Jill Churnside is an Ngarluma artist who tackles uncomfortable truths head-on. Her work Washing Day is an Australian flag drenched in heavy lashings of white paint and hung out to dry, referencing the painful histories of the White Australia policy and the stolen generations.

Another of her works, Country in Bloom, appears to be an innocuous depiction of wildflowers – but it pays homage to the traditional owners of Murujuga who were decimated in a bloody conflict with white colonists in the 19th century. “It’s important, those stories have to be told,” she says. “We can’t paint pretty pictures all the time.”

Ngundamurri (detail) by Juluwarlu Art Group, in the Tracks We Share exhibition.
Ngundamurri (detail) by Juluwarlu Art Group, in the Tracks We Share exhibition. Photograph: Sundae Studio courtesy of FORM

Juluwarlu Art Group’s video installation Ngundamurri features a ngunda (corroboree), marking the first time in living memory such a ritual has taken place on that part of Yindjibarndi country. Wearing white body paint and red bandanas adorned with feathers, the all-male group breathe new life into the traditional dances of their ancestors, while carrying delicately carved jarnyjin (dancing sticks), made by law man and elder Wayne Stevens.

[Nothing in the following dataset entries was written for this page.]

Variable EMAIL_ENDPOINTS : gmap string string.
Variable ALLOWED_SENDERS : list string.
Variable codec_decode : string -> list byte -> result string.
Variable decode_words : string -> result (list (list byte * option string)).
Variable requests_post : nat -> Request -> PostOutcome.

Local Abbreviation handle :=
  (async_handle_message EMAIL_ENDPOINTS ALLOWED_SENDERS codec_decode
                        decode_words requests_post).
Local Abbreviation forward := (forward_to_webhook EMAIL_ENDPOINTS requests_post).

Local Abbreviation forward_all :=
  (forward_matching EMAIL_ENDPOINTS requests_post).
Local Abbreviation subject_of := (decode_subject codec_decode decode_words).
Local Abbreviation content_of := (extract_content codec_decode).

(** The handler on a sender that the allow-list test refuses. *)
Lemma handle_unauthorized (message : Message) (w : World) :
  py_in (hdr_from (headers message)) ALLOWED_SENDERS = false ->
  handle message w =
  (OK tt, with_unknown w
     [(INFO, "Rejected email from unauthorized sender: "
             ++ format_opt (hdr_from (headers message)))]).
Proof.
  intros Hin. unfold async_handle_message. rewrite Hin. reflexivity.
Qed.

(** C5: a message whose sender is not in the allow-list stops at the
    authorization filter: the task returns, no HTTP call is issued,
    the unknown sink gets exactly one entry, which carries the
    "unauthorized sender" reason, and the known sink gets none. *)
Theorem unauthorized_sender_dropped (message : Message) (w : World) :
  (forall a, In a ALLOWED_SENDERS -> hdr_from (headers message) <> Some a) ->
  exists entry,
    handle message w = (OK tt, with_unknown w [(INFO, entry)])
    /\ contains entry "unauthorized sender"
    /\ http_calls (handle message w).2 = http_calls w
    /\ known_log (handle message w).2 = known_log w
    /\ length (unknown_log (handle message w).2) = S (length (unknown_log w)).
Proof.
  intros Hne. apply py_in_false in Hne.
  rewrite (handle_unauthorized message w Hne).
  eexists. split; [reflexivity|]. split.
  - exists "Rejected email from ", (": " ++ format_opt (hdr_from (headers message))).
    reflexivity.
  - simpl. rewrite length_app. simpl. repeat split; lia.
Qed.

(** C9: the authorization test is string identity with an allow-list
    entry: a From value that is not literally one of the entries, be
    the difference only letter case or a display name around the
    address, is rejected as an unauthorized sender; and the test
    accepts a value exactly when it is one of the entries. *)
Theorem sender_match_is_exact (message : Message) (w : World) (f : string) :
  hdr_from (headers message) = Some f ->
  (forall a, In a ALLOWED_SENDERS -> a <> f) ->
  handle message w =
  (OK tt, with_unknown w
     [(INFO, "Rejected email from unauthorized sender: " ++ f)])
  /\ (forall g, py_in (Some g) ALLOWED_SENDERS = true <-> In g ALLOWED_SENDERS).
Proof.
  intros Hf Hne. split; [|intros g; apply py_in_true].
  rewrite handle_unauthorized; rewrite Hf.
  - reflexivity.
  - apply py_in_false. intros a Ha Heq. apply (Hne a Ha). congruence.
Qed.

(** *** One forward attempt *)

Lemma forward_unmapped (recipient s c : string) (w : World) :
  EMAIL_ENDPOINTS !! lower recipient = None ->
  forward recipient s c w = (OK tt, w).
Proof. intros H. unfold forward_to_webhook. rewrite H. reflexivity. Qed.

Lemma forward_empty_endpoint (recipient s c : string) (w : World) :
  EMAIL_ENDPOINTS !! lower recipient = Some "" ->
  forward recipient s c w = (OK tt, w).
Proof. intros H. unfold forward_to_webhook. rewrite H. reflexivity. Qed.

Lemma forward_outcome (recipient endpoint s c : string) (w : World) :
  EMAIL_ENDPOINTS !! lower recipient = Some endpoint ->
  truthy endpoint = true ->
  forward recipient s c w =
  let req := webhook_request endpoint recipient s c in
  match requests_post (length (http_calls w)) req with
  | Response status_code =>
      (OK tt, after_forward w req
                (INFO, "Forwarded to " ++ endpoint ++ ": "
                       ++ str_of_nat status_code))
  | PostRaises (RequestException msg) =>
      (OK tt, after_forward w req
                (ERROR, "Error sending to " ++ endpoint ++ ": " ++ msg))
  | PostRaises e => (Raise e, with_calls w [req])
  end.
Proof.
  intros Hep Htr. unfold forward_to_webhook. rewrite Hep, Htr.
  unfold try_except_RequestException, bind, post_call. simpl.
  destruct (requests_post _ _) as [status_code|e]; [reflexivity|].
  destruct e; reflexivity.
Qed.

“Juluwarlu love working collaboratively,” Nicholls says. “They are the youngest art centre in the region but they are so proactive and such a tightknit group. If you ask one of them to do something, 20 of them will turn up.”

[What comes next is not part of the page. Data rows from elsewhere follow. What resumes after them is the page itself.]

(** * The websocket hub of qilin_core: registry, fan-out and connection pumps

    A shallow embedding of [internal/services/websocket] (the [Hub] with its
    serial command loop, and the [Client] with its read and write pumps),
    followed by the properties of the fan-out layer.

    Conventions of the embedding:
    - a [*Client] is an address ([ptr]); the objects live in a heap, and a
      dereference of an address that holds no object is Go's nil dereference;
    - a Go channel is a bounded FIFO buffer with a [closed] flag; sending on
      or closing a closed channel panics, as in Go; a blocking operation
      that cannot proceed in the current state is [Blocked];
    - every method of the hub that touches the membership tables does so
      under [h.mu], so each call is one transition of the [World]. The
      methods that write the tables take the write lock; the delivery
      methods take the read lock and only send on the queues of clients;
    - [go f(x)] adds a pending goroutine to the world; the scheduler runs it
      in a later transition;
    - a [select] with a [default] takes the first case that is ready; a
      [select] that waits takes the case the runtime picks, given as an
      argument wherever more than one can be ready, and the world does not
      change while it waits (other goroutines act between calls);
    - a [range] over a Go map visits the keys in an order Go does not
      specify; the model visits them in the order of [elements], and the
      order of a delivery loop is shown not to matter;
    - [time.Now()] reads the clock [now] of the world, in nanoseconds;
      logging is left out;
    - [trace] is an instrumentation of the effects the properties speak
      about (serialisations, enqueues, drops, closes, spawned goroutines). *)

From stdpp Require Import gmap list strings.
From Stdlib Require Import ZArith Lia.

Nyaparu (William) Gardiner (dec.), Cattlemen in the Pilbara, 2018. Acrylic on canvas, 1520 x 1520mm.
Nyaparu (William) Gardiner (dec), Cattlemen in the Pilbara, 2018. Acrylic on canvas, 1520 x 1520mm. Photograph: Nyaparu (William) Gardiner (dec) (Spinifex Hill Studio)

Known as “the great poet of the pastoral industry”, Mr Nyaparu (William) Gardiner, who died in 2018, painted his memories of growing up around the time of the Pilbara strike in 1946, when almost 1,000 unpaid Aboriginal pastoral workers walked off the job, demanding the minimum weekly wage of 30 shillings.

With its mellifluous landscapes rendered in subtle pinks and oranges, Cattlemen in the Pilbara reflects a nostalgic yearning for Mr Gardiner’s “old people”, including his father who was a cattleman. A late starter in the art world, Mr Gardiner painted with Spinifex Hill Studio for the final five years of his life.

The exhibition concludes with the energetic acrylic and oil painting of the Martumili Artists, representing the Martu people whose homelands spread across remote stretches of the Western Desert. Kintyre, a painting made by a group of more than 20 artists, pulsates with a joyous and life-affirming love of country.

Kintyre (2020 - 2021), Martumili Artists.
Kintyre (2020-2021), Martumili artists. Photograph: Martumili Artists

A green section at the top right of the canvas denotes the Kintyre mine site, one of the world’s largest uranium exploration sites owned by Canada’s Cameco Corporation. Situated within the Karlamilyi national park on Martu country, the proposed mine is connected underground to Lake Dora, a site of great significance to the Martu people.

“This is a protest painting,” says Martumili artist Desmond Taylor. “We’re hoping to get back the land that was taken away from us. This is our story, this is our home, this is our way of finding connection to country.”

The Martumilli artists talking about Kintyre

Led by Martu elders Muuki Taylor and the late Mr Wokka Taylor, Kintyre was made by young and old, coming together to craft an intimate network of memory and place – a testament to the spirit of kinship that permeates Martu country, and the vast landmass of the Pilbara.

“The region is home to such a diverse community of artists from different language groups and cultural backgrounds,” says Nicholls. “But they are sharing their stories together, and walking side-by-side, on their creative journey through country.”